(** What the loop over [attachmentKeys] leaves behind. *)
Lemma attach_loop_cases (keys : list JsVal) :
  forall (st : Locals) (tr : list Event),
  match attach_loop w keys st tr with
  | (Ok st', tr') =>
      tr' = tr ++ fetched keys
      /\ Forall (good_key w) keys
      /\ embeddedImageCids st' = embeddedImageCids st
      /\ embeddedImageLogs st' = embeddedImageLogs st
      /\ map content_id (parts st')
         = map content_id (parts st) ++ repeat None (List.length keys)
      /\ map (fun l => JStr (s3Key l)) (attachmentLogs st')
         = map (fun l => JStr (s3Key l)) (attachmentLogs st) ++ keys
  | (Throw e, tr') => broken w keys e tr tr'
  end.
Proof.
  induction keys as [|key keys IH]; intros st tr.
  - simpl. unfold ret, fetched. simpl. rewrite !app_nil_r.
    repeat split; constructor.
  - simpl attach_loop. unfold bind at 1.
    pose proof (attach_one_cases key st tr) as H1.
    destruct (attach_one w key st tr) as [[st1|e] tr1].
    + destruct H1 as (file & s & Hf & Hk & -> & ->).
      specialize (IH
        (mkLocals
           (parts st ++
              [mkPart (base64 (Body file)) (pop (split "/" s))
                 (ContentType file) "attachment" None])
           (embeddedImageCids st)
           (embeddedImageLogs st)
           (attachmentLogs st ++
              [mkAttachmentLog (pop (split "/" s)) s (ContentType file)
                 (String.length (Body file))]))
        (tr ++ [EvFetch key true])).
      destruct (attach_loop w keys _ _) as [[st2|e] tr2].
      * destruct IH as (-> & Hall & Hc & Hl & Hp & Ha).
        simpl in Hc, Hl, Hp, Ha.
        rewrite Hc, Hl, Hp, Ha. simpl List.length. simpl repeat.
        rewrite !map_app, <- !app_assoc. simpl. subst key.
        repeat split; try reflexivity.
        constructor; [exists file, s; split; [assumption|reflexivity]
                      |assumption].
      * now apply broken_step.
    + now apply broken_now.
Qed.
(** * generate_ics: spreadsheet rows to an iCalendar feed

    A shallow embedding of [src/generate_ics.py] and the properties of its
    row-to-event pipeline.

    Conventions of the embedding.
    - Python [str] values are [string]s: sequences of bytes holding the
      UTF-8 encoding of the text, so [.encode("utf-8")] is the identity on
      the model.  Character classes ([str.strip], [str.lower], the [\d] of
      the [strptime] patterns) are the ASCII ones.
    - A Python exception is a value [Raise e] of the [result] type; code
      that cannot raise is still written in that monad when the source
      calls something that can.
    - [datetime.fromisoformat] belongs to the interpreter and its accepted
      language differs between Python versions: it is a parameter of the
      development (a [Variable] of the sections below).
    - Cell values are the ones openpyxl hands out that the script
      distinguishes: [None], text, integers, booleans and native
      date / datetime / time values.  Floats are left out. *)

From Stdlib Require Import ZArith List Bool Ascii String Lia.
From Stdlib Require Import Numbers.DecimalString.
Import ListNotations.

Open Scope string_scope.
Open Scope Z_scope.

(* ================================================================== *)
(** ** Exceptions *)

Inductive exn : Type :=
  | ValueError
  | TypeError
  | IndexError
  | OverflowError
  | AttributeError.

Inductive result (A : Type) : Type :=
  | Ok (a : A)
  | Raise (e : exn).

Arguments Ok {A} a.
Arguments Raise {A} e.

Definition bind {A B : Type} (m : result A) (k : A -> result B) : result B :=
  match m with
  | Ok a => k a
  | Raise e => Raise e
  end.

Notation "x <- m ;; k" := (bind m (fun x => k))
  (at level 61, m at next level, right associativity).

(** [try: m  except ValueError: h] *)
Definition except_ValueError {A : Type} (m : result A) (h : result A) : result A :=
  match m with
  | Raise ValueError => h
  | other => other
  end.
---
### TASK INSTRUCTIONS
Within the data above, the lines from the one with "language differs between" to the one with "distinguishes: [None], text, integers, booleans" must be repeated exactly; no other line belongs in the answer.

### ANSWER BOX
      language differs between Python versions: it is a parameter of the
      development (a [Variable] of the sections below).
    - Cell values are the ones openpyxl hands out that the script
      distinguishes: [None], text, integers, booleans and native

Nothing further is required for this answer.